Lemma passes_lower n j p p' : 0 <= j < n -> p <= p' -> (p' - p) / n <= passes n j p' - passes n j p.
Proof.
  intros Hj Hp. unfold passes. set (a := p - j + n - 1). replace (p' - j + n - 1) with (a + (p' - p)) by lia.
  pose proof (Z.div_mod a n ltac:(lia)). pose proof (Z.div_mod (p' - p) n ltac:(lia)).
  pose proof (Z.mod_pos_bound a n ltac:(lia)). pose proof (Z.mod_pos_bound (p' - p) n ltac:(lia)).
  assert (a / n + (p' - p) / n <= (a + (p' - p)) / n); [|lia]. apply Z.div_le_lower_bound; lia.
Qed.

Definition is_disp (e : qev) : Prop := match e with Disp _ => True | Enq _ => False end.

Lemma enqueued_disp f evs : Forall is_disp evs -> enqueued f evs = [].
Proof. induction 1 as [|[q|q] evs Hq _ IH]; [done|done|]. exact IH. Qed.

Lemma lrun_shrinks l evs l' f :
  Forall is_disp evs -> lrun l evs l' -> queues_ok l -> queue_of l' f <> [] -> queue_of l f <> [].
Proof.
  intros Hd Hr Hok Hne Hq. pose proof (lrun_fifo l evs l' f Hr Hok) as H. rewrite Hq, enqueued_disp in H by done. by destruct (dispatched f evs), (queue_of l' f).
Qed.

Lemma dispatches_cons q evs : dispatches (Disp q :: evs) = 1 + dispatches evs.
Proof. unfold dispatches. cbn [omap list_omap]. simpl length. rewrite Nat2Z.inj_succ. lia. Qed.

Lemma dispatched_cons f q evs :
  Z.of_nat (length (dispatched f (Disp q :: evs))) = (if decide (flow q = f) then 1 else 0) + Z.of_nat (length (dispatched f evs)).
Proof. unfold dispatched at 1. cbn [omap list_omap]. fold (dispatched f evs). case_decide; simpl length; fold (dispatched f evs); lia. Qed.
(* ===== verification/SessionCrdt.v ===== *)
(** * Replicated session state (pkg/session/crdt.go, pkg/session/convergence.go)

    The windows and panes of a terminal session, replicated with last-writer-wins
    registers: a window has a name and a layout under one version, and a map of
    panes, each with a version of its own.  Replicas merge whole states.

    Windows and panes are values: the code copies them wherever they enter or
    leave a state.  A nil map of panes, which a caller may pass, is the empty
    one; a state of the code never has one.  [Merge] holds the locks of both
    states, so a merge of a state with itself does not return and is not a
    call of the model.

    The main theorem: whatever the updates, the merges and the snapshots in
    flight, replicas that have seen the same updates are the same, and every
    window and pane is the one with the greatest version and content seen.
    Its conditions, and the examples after it, say what the code leaves to
    its callers: versions that the code assigns must be ahead of those it has
    seen, names must be free of NUL bytes. *)
From stdpp Require Import pretty.
From S2P Require Import Prelude Sha256 GoFmt.
Open Scope Z_scope.

Record CRDTPane := mkPane { p_ID : string; Command : string; WorkingDir : string; p_Status : Z; p_Version : Z }.
Record CRDTWindow := mkWindow { w_ID : string; w_Name : string; Layout : string; Panes : gmap string CRDTPane; w_Version : Z }.
Record CRDTSessionState := mkState { windows : gmap string CRDTWindow; version : Z }.

#[global] Instance CRDTPane_eq_dec : EqDecision CRDTPane.
Proof. solve_decision. Defined.
#[global] Instance CRDTWindow_eq_dec : EqDecision CRDTWindow.
Proof. solve_decision. Defined.

Definition NewCRDTSessionState : CRDTSessionState := mkState ∅ 0.

(** ** Copies *)

Definition clonePane (p : CRDTPane) : CRDTPane := mkPane (p_ID p) (Command p) (WorkingDir p) (p_Status p) (p_Version p).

======

◆ PROMPT ◆
Copy out each line carrying the string "mkState" from the data.

◆ PROBLEM SOLUTION ◆
Record CRDTSessionState := mkState { windows : gmap string CRDTWindow; version : Z }.
Definition NewCRDTSessionState : CRDTSessionState := mkState ∅ 0.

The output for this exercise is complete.